Exercise> The entries below contain a stretch that opens with the line containing "chunk (_split_into_sentences paragraph))." and closes with the line containing "- now split."; set down that stretch exactly, both ends included, and nothing else.

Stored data
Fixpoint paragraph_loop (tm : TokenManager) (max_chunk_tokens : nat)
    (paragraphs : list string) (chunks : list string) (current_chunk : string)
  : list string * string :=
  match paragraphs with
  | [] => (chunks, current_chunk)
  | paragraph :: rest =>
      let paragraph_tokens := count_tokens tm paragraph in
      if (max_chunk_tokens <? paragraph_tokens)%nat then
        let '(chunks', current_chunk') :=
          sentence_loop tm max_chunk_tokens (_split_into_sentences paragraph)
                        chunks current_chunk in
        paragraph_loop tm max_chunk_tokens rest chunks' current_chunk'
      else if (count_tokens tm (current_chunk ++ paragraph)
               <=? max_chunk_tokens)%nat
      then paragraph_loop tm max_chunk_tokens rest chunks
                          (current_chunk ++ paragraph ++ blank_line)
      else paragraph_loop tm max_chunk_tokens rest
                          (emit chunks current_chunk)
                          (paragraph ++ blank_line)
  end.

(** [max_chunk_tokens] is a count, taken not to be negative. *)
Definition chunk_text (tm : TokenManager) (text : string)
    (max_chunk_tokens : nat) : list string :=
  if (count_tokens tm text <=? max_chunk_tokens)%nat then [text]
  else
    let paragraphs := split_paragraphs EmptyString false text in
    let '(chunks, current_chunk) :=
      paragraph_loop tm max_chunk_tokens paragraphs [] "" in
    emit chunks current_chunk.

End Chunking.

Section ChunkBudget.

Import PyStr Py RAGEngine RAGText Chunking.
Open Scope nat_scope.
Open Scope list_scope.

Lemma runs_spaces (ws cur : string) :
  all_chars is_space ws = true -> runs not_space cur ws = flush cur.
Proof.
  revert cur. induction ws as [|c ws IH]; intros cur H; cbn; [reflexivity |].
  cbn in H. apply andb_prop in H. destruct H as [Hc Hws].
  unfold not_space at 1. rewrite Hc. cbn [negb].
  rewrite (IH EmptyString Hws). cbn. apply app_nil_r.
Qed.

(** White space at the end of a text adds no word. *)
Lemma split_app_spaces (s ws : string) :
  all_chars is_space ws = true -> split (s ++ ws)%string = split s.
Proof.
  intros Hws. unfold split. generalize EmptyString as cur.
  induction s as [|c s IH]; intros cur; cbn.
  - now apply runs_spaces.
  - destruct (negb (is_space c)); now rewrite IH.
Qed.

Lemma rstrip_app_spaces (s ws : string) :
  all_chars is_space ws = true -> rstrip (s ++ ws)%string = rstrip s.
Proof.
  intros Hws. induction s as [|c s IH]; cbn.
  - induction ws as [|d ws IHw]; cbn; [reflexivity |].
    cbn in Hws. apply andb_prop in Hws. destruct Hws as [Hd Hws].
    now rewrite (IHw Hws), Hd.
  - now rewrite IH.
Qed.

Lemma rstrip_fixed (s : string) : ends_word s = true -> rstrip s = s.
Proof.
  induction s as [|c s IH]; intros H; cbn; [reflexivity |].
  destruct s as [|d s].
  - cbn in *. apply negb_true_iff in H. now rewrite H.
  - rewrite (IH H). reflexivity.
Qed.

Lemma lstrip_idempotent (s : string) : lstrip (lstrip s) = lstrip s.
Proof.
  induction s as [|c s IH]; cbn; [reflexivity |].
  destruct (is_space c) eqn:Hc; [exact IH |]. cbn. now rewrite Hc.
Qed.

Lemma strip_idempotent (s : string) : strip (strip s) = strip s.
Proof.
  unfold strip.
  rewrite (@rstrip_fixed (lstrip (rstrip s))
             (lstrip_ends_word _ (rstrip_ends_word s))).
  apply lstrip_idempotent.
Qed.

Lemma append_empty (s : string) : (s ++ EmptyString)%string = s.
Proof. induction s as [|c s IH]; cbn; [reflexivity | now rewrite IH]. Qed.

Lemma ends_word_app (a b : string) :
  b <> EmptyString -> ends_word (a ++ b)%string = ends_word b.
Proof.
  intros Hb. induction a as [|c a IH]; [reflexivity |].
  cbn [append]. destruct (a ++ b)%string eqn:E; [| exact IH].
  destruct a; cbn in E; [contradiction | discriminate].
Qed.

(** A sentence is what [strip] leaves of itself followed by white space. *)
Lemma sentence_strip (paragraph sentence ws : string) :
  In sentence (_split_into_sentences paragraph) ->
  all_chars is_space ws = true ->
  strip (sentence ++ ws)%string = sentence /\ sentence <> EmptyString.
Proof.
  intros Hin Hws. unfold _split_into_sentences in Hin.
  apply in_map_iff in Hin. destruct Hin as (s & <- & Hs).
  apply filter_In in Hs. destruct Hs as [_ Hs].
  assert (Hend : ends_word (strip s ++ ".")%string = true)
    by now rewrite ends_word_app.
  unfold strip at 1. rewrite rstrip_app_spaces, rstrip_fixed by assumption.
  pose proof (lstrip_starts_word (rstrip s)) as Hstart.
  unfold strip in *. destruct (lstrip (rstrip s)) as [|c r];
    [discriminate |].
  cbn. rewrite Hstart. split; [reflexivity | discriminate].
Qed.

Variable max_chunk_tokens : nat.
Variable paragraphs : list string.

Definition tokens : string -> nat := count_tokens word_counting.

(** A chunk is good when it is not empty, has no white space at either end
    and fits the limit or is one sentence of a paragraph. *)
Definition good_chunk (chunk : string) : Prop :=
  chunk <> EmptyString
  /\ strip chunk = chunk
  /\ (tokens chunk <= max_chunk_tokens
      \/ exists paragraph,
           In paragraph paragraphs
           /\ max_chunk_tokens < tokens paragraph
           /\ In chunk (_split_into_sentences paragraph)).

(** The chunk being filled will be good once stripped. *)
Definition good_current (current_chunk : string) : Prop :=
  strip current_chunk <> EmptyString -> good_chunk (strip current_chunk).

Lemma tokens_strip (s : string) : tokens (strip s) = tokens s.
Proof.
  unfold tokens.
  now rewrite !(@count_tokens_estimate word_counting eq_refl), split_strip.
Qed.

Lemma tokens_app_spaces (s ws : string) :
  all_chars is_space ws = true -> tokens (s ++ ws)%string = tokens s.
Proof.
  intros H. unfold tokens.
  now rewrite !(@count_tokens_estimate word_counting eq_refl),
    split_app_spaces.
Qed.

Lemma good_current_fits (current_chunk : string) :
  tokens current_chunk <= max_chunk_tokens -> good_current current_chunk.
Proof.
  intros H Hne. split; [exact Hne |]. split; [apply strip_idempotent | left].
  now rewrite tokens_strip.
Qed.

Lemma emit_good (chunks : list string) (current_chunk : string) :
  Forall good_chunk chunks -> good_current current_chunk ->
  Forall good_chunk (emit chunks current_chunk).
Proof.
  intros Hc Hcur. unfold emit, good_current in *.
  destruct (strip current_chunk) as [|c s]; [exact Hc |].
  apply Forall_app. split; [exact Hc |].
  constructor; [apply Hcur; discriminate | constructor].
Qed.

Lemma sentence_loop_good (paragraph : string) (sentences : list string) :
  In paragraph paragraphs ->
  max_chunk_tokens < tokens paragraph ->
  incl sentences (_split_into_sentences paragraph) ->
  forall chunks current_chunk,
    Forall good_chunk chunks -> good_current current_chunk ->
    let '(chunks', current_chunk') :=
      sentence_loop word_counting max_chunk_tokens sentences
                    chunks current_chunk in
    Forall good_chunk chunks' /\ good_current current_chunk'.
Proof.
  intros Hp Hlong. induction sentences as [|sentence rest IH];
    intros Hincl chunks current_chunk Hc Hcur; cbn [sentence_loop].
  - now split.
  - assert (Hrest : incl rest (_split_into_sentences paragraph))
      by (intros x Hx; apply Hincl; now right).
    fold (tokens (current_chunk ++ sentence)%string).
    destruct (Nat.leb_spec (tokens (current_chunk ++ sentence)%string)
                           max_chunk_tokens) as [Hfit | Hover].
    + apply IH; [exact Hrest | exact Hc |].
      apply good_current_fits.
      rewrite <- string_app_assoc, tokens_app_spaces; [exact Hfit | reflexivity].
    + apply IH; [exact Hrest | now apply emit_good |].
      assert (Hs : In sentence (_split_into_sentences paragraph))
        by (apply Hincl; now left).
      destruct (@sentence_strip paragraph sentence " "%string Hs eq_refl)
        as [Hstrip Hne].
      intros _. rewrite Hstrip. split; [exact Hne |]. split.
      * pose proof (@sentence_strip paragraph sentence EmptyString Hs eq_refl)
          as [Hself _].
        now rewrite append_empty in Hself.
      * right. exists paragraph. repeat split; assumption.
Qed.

--

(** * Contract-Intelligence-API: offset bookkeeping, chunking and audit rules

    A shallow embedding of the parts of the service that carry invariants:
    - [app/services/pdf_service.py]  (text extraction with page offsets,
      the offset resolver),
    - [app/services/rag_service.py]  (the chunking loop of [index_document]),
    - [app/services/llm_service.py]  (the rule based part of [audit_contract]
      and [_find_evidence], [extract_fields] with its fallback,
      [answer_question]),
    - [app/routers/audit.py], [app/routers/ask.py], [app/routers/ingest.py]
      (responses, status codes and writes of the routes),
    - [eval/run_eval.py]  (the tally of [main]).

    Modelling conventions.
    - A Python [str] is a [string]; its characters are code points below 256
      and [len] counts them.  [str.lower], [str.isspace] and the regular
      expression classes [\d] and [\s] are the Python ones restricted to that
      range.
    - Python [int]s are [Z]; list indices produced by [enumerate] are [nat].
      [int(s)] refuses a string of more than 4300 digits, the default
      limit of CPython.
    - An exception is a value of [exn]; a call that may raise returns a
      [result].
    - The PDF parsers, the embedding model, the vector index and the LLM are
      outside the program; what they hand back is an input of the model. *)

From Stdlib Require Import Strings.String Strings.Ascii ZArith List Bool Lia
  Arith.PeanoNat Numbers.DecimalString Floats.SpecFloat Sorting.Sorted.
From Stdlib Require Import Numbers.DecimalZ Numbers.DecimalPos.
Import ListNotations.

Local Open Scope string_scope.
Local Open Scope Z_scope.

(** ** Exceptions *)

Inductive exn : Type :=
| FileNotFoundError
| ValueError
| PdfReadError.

Result of this task>
           /\ In chunk (_split_into_sentences paragraph)).

(** The chunk being filled will be good once stripped. *)
Definition good_current (current_chunk : string) : Prop :=
  strip current_chunk <> EmptyString -> good_chunk (strip current_chunk).

Lemma tokens_strip (s : string) : tokens (strip s) = tokens s.
Proof.
  unfold tokens.
  now rewrite !(@count_tokens_estimate word_counting eq_refl), split_strip.
Qed.

Lemma tokens_app_spaces (s ws : string) :
  all_chars is_space ws = true -> tokens (s ++ ws)%string = tokens s.
Proof.
  intros H. unfold tokens.
  now rewrite !(@count_tokens_estimate word_counting eq_refl),
    split_app_spaces.
Qed.

Lemma good_current_fits (current_chunk : string) :
  tokens current_chunk <= max_chunk_tokens -> good_current current_chunk.
Proof.
  intros H Hne. split; [exact Hne |]. split; [apply strip_idempotent | left].
  now rewrite tokens_strip.
Qed.

Lemma emit_good (chunks : list string) (current_chunk : string) :
  Forall good_chunk chunks -> good_current current_chunk ->
  Forall good_chunk (emit chunks current_chunk).
Proof.
  intros Hc Hcur. unfold emit, good_current in *.
  destruct (strip current_chunk) as [|c s]; [exact Hc |].
  apply Forall_app. split; [exact Hc |].
  constructor; [apply Hcur; discriminate | constructor].
Qed.

Lemma sentence_loop_good (paragraph : string) (sentences : list string) :
  In paragraph paragraphs ->
  max_chunk_tokens < tokens paragraph ->
  incl sentences (_split_into_sentences paragraph) ->
  forall chunks current_chunk,
    Forall good_chunk chunks -> good_current current_chunk ->
    let '(chunks', current_chunk') :=
      sentence_loop word_counting max_chunk_tokens sentences
                    chunks current_chunk in
    Forall good_chunk chunks' /\ good_current current_chunk'.
Proof.
  intros Hp Hlong. induction sentences as [|sentence rest IH];
    intros Hincl chunks current_chunk Hc Hcur; cbn [sentence_loop].
  - now split.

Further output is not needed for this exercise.